Eh bien, c’était tout simplement la préhistoire,
et un état qu’aujourd’hui même le tiers monde ne nous envierait pas ! Les
prix étaient fixés par une Direction dépendant du Ministère de la Santé, et le
ministre de la Santé, ou des affaires sociales, dépendait, lui, de ses
électeurs. Par transitivité, le prix du médicament dépendait de l’électeur
du ministre, et souvent, de la
construction d’une usine dans la bonne circonscription. Au gré des changements
ministériels et des différentes interventions, on a ainsi vu des projets d’implantation
d’usine faire le tour de France, de la Normandie à la Loire-Atlantique, aux
Vosges pour arriver en Corrèze. Pour faire bonne mesure, on frappait par
surprise les firmes pharmaceutiques d’une « contribution exceptionnelle »

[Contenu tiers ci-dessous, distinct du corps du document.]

(** SerializeJSONProperty: [None] is the [undefined] result. An array
    writes [null] for an element without a serialization, an object leaves
    such a property out. A finite number is written by Number::toString,
    any other as [null]. *)
Fixpoint serialize (v : value) : option chars :=
  match v with
  | VUndefined => None
  | VNull => Some null_text
  | VBool true => Some (list_ascii_of_string "true")
  | VBool false => Some (list_ascii_of_string "false")
  | VNum n =>
      Some match n with
           | Zero _ | Binary _ _ _ => number_to_chars n
           | _ => null_text
           end
  | VStr s => Some (quote_string s)
  | VArr xs =>
      Some ("["%char
              :: join_comma (map (fun x => default null_text (serialize x)) xs)
              ++ ["]"%char])
  | VObj ps =>
      Some ("{"%char
              :: join_comma
                   (flat_map
                      (fun p =>
                         match serialize (snd p) with
                         | Some t => [quote_string (fst p) ++ ":"%char :: t]
                         | None => []
                         end) ps)
              ++ ["}"%char])
  end.

(** [JSON.stringify(v)]: a string, or [undefined] ([None]). *)
Definition JSON_stringify (v : value) : option string :=
  string_of_list_ascii <$> serialize v.

(** *** JSON.parse

    The reader follows the JSON grammar: insignificant white space, the
    three literals, strings with their escapes, numbers, arrays and
    objects. A result [None] is a [SyntaxError]; it also stands for a
    text with an escape past code unit 255, which the strings of the model
    do not have. *)

Definition is_ws (c : ascii) : bool :=
  Ascii.eqb c " " || Ascii.eqb c "009" || Ascii.eqb c "010" || Ascii.eqb c "013".

Fixpoint skip_ws (s : chars) : chars :=
  match s with
  | c :: r => if is_ws c then skip_ws r else s
  | [] => []
  end.

Fixpoint strip_prefix (p s : chars) : option chars :=
  match p, s with
  | [], _ => Some s
  | a :: p', b :: s' => if Ascii.eqb a b then strip_prefix p' s' else None
  | _ :: _, [] => None
  end.

Definition hex_value (c : ascii) : option N :=
  let n := N_of_ascii c in
  (if (48 <=? n) && (n <=? 57) then Some (n - 48)
   else if (97 <=? n) && (n <=? 102) then Some (n - 87)
   else if (65 <=? n) && (n <=? 70) then Some (n - 55)
   else None)%N.

Definition unicode_escape (h1 h2 h3 h4 : ascii) : option ascii :=
  a ← hex_value h1; b ← hex_value h2; c ← hex_value h3; d ← hex_value h4;
  (if (a =? 0) && (b =? 0) then Some (ascii_of_N (16 * c + d)) else None)%N.

Definition simple_escape (c : ascii) : option ascii :=
  if Ascii.eqb c "034" then Some "034"%char
  else if Ascii.eqb c "\" then Some "\"%char
  else if Ascii.eqb c "/" then Some "/"%char
  else if Ascii.eqb c "b" then Some "008"%char
  else if Ascii.eqb c "f" then Some "012"%char
  else if Ascii.eqb c "n" then Some "010"%char
  else if Ascii.eqb c "r" then Some "013"%char
  else if Ascii.eqb c "t" then Some "009"%char
  else None.

Definition cons_fst {A B} (a : A) (r : option (list A * B)) : option (list A * B) :=
  match r with
  | Some (l, b) => Some (a :: l, b)
  | None => None
  end.

(** The characters of a string, read after its opening quote up to and
    including the closing one. *)
Fixpoint parse_string_chars (s : chars) : option (chars * chars) :=
  match s with
  | [] => None
  | c :: r =>
      if Ascii.eqb c "034" then Some ([], r)
      else if Ascii.eqb c "\" then
        match r with
        | [] => None
        | e :: r1 =>
            if Ascii.eqb e "u" then
              match r1 with
              | h1 :: h2 :: h3 :: h4 :: r2 =>
                  match unicode_escape h1 h2 h3 h4 with
                  | Some x => cons_fst x (parse_string_chars r2)
                  | None => None
                  end
              | _ => None
              end
            else
              match simple_escape e with
              | Some x => cons_fst x (parse_string_chars r1)
              | None => None
              end
        end
      else if (N_of_ascii c <? 32)%N then None
      else cons_fst c (parse_string_chars r)
  end.

Definition parse_string (s : chars) : option (string * chars) :=
  match parse_string_chars s with
  | Some (cs, r) => Some (string_of_list_ascii cs, r)
  | None => None
  end.

(** CreateDataProperty on the property list: a name that is already there
    keeps its place and takes the new value. *)
Fixpoint set_property (k : string) (v : value) (ps : list (string * value))
  : list (string * value) :=
  match ps with
  | [] => [(k, v)]
  | (k', v') :: ps' =>
      if String.eqb k k' then (k', v) :: ps' else (k', v') :: set_property k v ps'
  end.

Definition build_object (ms : list (string * value)) : list (string * value) :=
  fold_left (fun o m => set_property (fst m) (snd m) o) ms [].

Fixpoint parse_value (fuel : nat) (s : chars) {struct fuel} : option (value * chars) :=
  match fuel with
  | O => None
  | S fuel' =>
      match skip_ws s with
      | [] => None
      | c :: r =>
          if Ascii.eqb c "n" then
            match strip_prefix (list_ascii_of_string "ull") r with
            | Some r' => Some (VNull, r')
            | None => None
            end
          else if Ascii.eqb c "t" then
            match strip_prefix (list_ascii_of_string "rue") r with
            | Some r' => Some (VBool true, r')
            | None => None
            end
          else if Ascii.eqb c "f" then
            match strip_prefix (list_ascii_of_string "alse") r with
            | Some r' => Some (VBool false, r')
            | None => None
            end
          else if Ascii.eqb c "034" then
            match parse_string r with
            | Some (str, r') => Some (VStr str, r')
            | None => None
            end
          else if Ascii.eqb c "[" then
            match skip_ws r with
            | c' :: r' =>
                if Ascii.eqb c' "]" then Some (VArr [], r')
                else
                  match parse_elements fuel' r with
                  | Some (vs, r'') => Some (VArr vs, r'')
                  | None => None
                  end
            | [] => None
            end
          else if Ascii.eqb c "{" then
            match skip_ws r with
            | c' :: r' =>
                if Ascii.eqb c' "}" then Some (VObj [], r')
                else
                  match parse_members fuel' r with
                  | Some (ms, r'') => Some (VObj (build_object ms), r'')
                  | None => None
                  end
            | [] => None
            end
          else
            match parse_number (c :: r) with
            | Some (x, r') => Some (VNum x, r')
            | None => None
            end
      end
  end
with parse_elements (fuel : nat) (s : chars) {struct fuel} : option (list value * chars) :=
  match fuel with
  | O => None
  | S fuel' =>
      match parse_value fuel' s with
      | Some (v, r) =>
          match skip_ws r with
          | c :: r' =>
              if Ascii.eqb c "," then cons_fst v (parse_elements fuel' r')
              else if Ascii.eqb c "]" then Some ([v], r')
              else None
          | [] => None
          end
      | None => None
      end
  end
with parse_members (fuel : nat) (s : chars) {struct fuel}
  : option (list (string * value) * chars) :=
  match fuel with
  | O => None
  | S fuel' =>
      match skip_ws s with
      | c :: r =>
          if Ascii.eqb c "034" then
            match parse_string r with
            | Some (k, r1) =>
                match skip_ws r1 with
                | c1 :: r2 =>
                    if Ascii.eqb c1 ":" then
                      match parse_value fuel' r2 with
                      | Some (v, r3) =>
                          match skip_ws r3 with
                          | c3 :: r4 =>
                              if Ascii.eqb c3 "," then
                                cons_fst (k, v) (parse_members fuel' r4)
                              else if Ascii.eqb c3 "}" then Some ([(k, v)], r4)
                              else None
                          | [] => None
                          end
                      | None => None
                      end
                    else None
                | [] => None
                end
            | None => None
            end
          else None
      | [] => None
      end
  end.

(** [JSON.parse(text)]: the whole text is one value, white space around
    it allowed. The readers run on fuel; the length of the text is enough
    of it for every text [JSON.stringify] writes ([size_le_length]). *)
Definition JSON_parse (text : string) : option value :=
  let s := list_ascii_of_string text in
  match parse_value (S (length s)) s with
  | Some (v, r) =>
      match skip_ws r with
      | [] => Some v
      | _ :: _ => None
      end
  | None => None
  end.

(** *** Notions the proofs about the two functions use *)

Section value_induction.
Variable P : value → Prop.
Hypothesis Hundefined : P VUndefined.
Hypothesis Hnull : P VNull.
Hypothesis Hbool : ∀ b, P (VBool b).
Hypothesis Hnum : ∀ n, P (VNum n).
Hypothesis Hstr : ∀ s, P (VStr s).
Hypothesis Harr : ∀ xs, Forall P xs → P (VArr xs).
Hypothesis Hobj : ∀ ps, Forall (fun p => P (snd p)) ps → P (VObj ps).

Fixpoint value_ind (v : value) : P v :=
  match v with
  | VUndefined => Hundefined
  | VNull => Hnull
  | VBool b => Hbool b
  | VNum n => Hnum n
  | VStr s => Hstr s
  | VArr xs =>
      Harr xs
        ((fix elements (l : list value) : Forall P l :=
            match l with
            | [] => @List.Forall_nil _ P
            | x :: l' => @List.Forall_cons _ P x l' (value_ind x) (elements l')
            end) xs)
  | VObj ps =>
      Hobj ps
        ((fix members (l : list (string * value)) : Forall (fun p => P (snd p)) l :=
            match l with
            | [] => @List.Forall_nil _ _
            | p :: l' => @List.Forall_cons _ _ p l' (value_ind (snd p)) (members l')
            end) ps)
  end.
End value_induction.

(** A token is followed by the end of the text or by one of the three
    characters that can follow a value inside an array or an object. *)
Definition ends_token (r : chars) : bool :=
  match r with
  | [] => true
  | c :: _ => Ascii.eqb c "," || Ascii.eqb c "]" || Ascii.eqb c "}"
  end.

(** The characters a serialized value can start with. *)
Definition starts_number (c : ascii) : bool :=
  Ascii.eqb c "-" || is_digit c.

Definition starts_value (c : ascii) : bool :=
  Ascii.eqb c "n" || Ascii.eqb c "t" || Ascii.eqb c "f" || Ascii.eqb c "034"
  || Ascii.eqb c "[" || Ascii.eqb c "{" || starts_number c.

(** The text an array writes for an element. *)
Definition element_text (x : value) : chars := default null_text (serialize x).

(** The text an object writes for a property that has a serialization. *)
Definition member_text (p : string * value) : chars :=
  quote_string (fst p) ++ ":"%char :: element_text (snd p).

arbitraire, lorsque les comptes de la Sécu dérivaient un peu trop.
Vingt ans seulement !
Le CEPS est né de la révolte d’un certain nombre d’acteurs du système de santé
et de hauts fonctionnaires pour sortir d’un système injuste, arbitraire,
inefficace, qui conduisait la Sécu à la ruine et l’industrie pharmaceutique à
sa disparition – parmi lesquels son premier directeur, Jean Marmot, issu de la
Cour des Comptes. Le rapport lui rend un hommage mérité en ces termes : « Jean
Marmot, premier président du CEPS, à l’époque Comité économique du médicament,
a jeté les bases de son fonctionnement institutionnel et de la relation
conventionnelle avec l’industrie pharmaceutique. Ce dispositif original, qui
porte incontestablement sa marque est d’abord né de la conviction que les
méthodes de tarification des médicaments précédemment pratiquées faisaient
courir des risques importants, en termes de sécurité juridique et politique. Il
fallait une évolution radicale, et le Comité en a été l’instrument : il est
devenu une instance de concertation interinstitutionnelle, où l’on décide
réellement des prix des produits de santé, sur la base d’un pouvoir
réglementaire autonome…loin de considérer le Comité comme une simple « machine
à tarifer » et procurer des économies pour l’assurance maladie, Jean Marmot
avait d’emblée pressenti qu’il pouvait, grâce à la politique conventionnelle,
être considéré comme un vecteur d’une régulation plus large du secteur des
produits de santé ». Jean Marmot est également l’auteur d’un rapport important
sur la politique du médicament.
Le
fonctionnement du CEPS
Comment le CEPS définit-il son rôle ? « Lieu
d’échange et de découverte entre administrations et entreprises, le Comité a
permis de prendre et tenir des engagements réciproques durables. Du côté
de l’Etat, il s’agissait, et il s’agit encore de donner aux entreprises un
interlocuteur unique, disposant de la capacité de décider, décidant de manière
suffisamment prévisible – c'est-à-dire s’appuyant sur une doctrine et des
critères clairs, la stabilité du Comité, de son fonctionnement et des règles
qu’il applique est certainement un élément constitutif important- sans être
évidemment le seul - d’un environnement administratif favorable aux industries
de santé en France et répondant à l’évolution des besoins des patients mais
également des établissements de santé. »
Concrètement, le CEPS conclut avec l’industrie
pharmaceutique des accords par produits, souvent du type prix-volume, mais
aussi sur le respect des posologies de l’AMM (autorisation de mise sur le marché)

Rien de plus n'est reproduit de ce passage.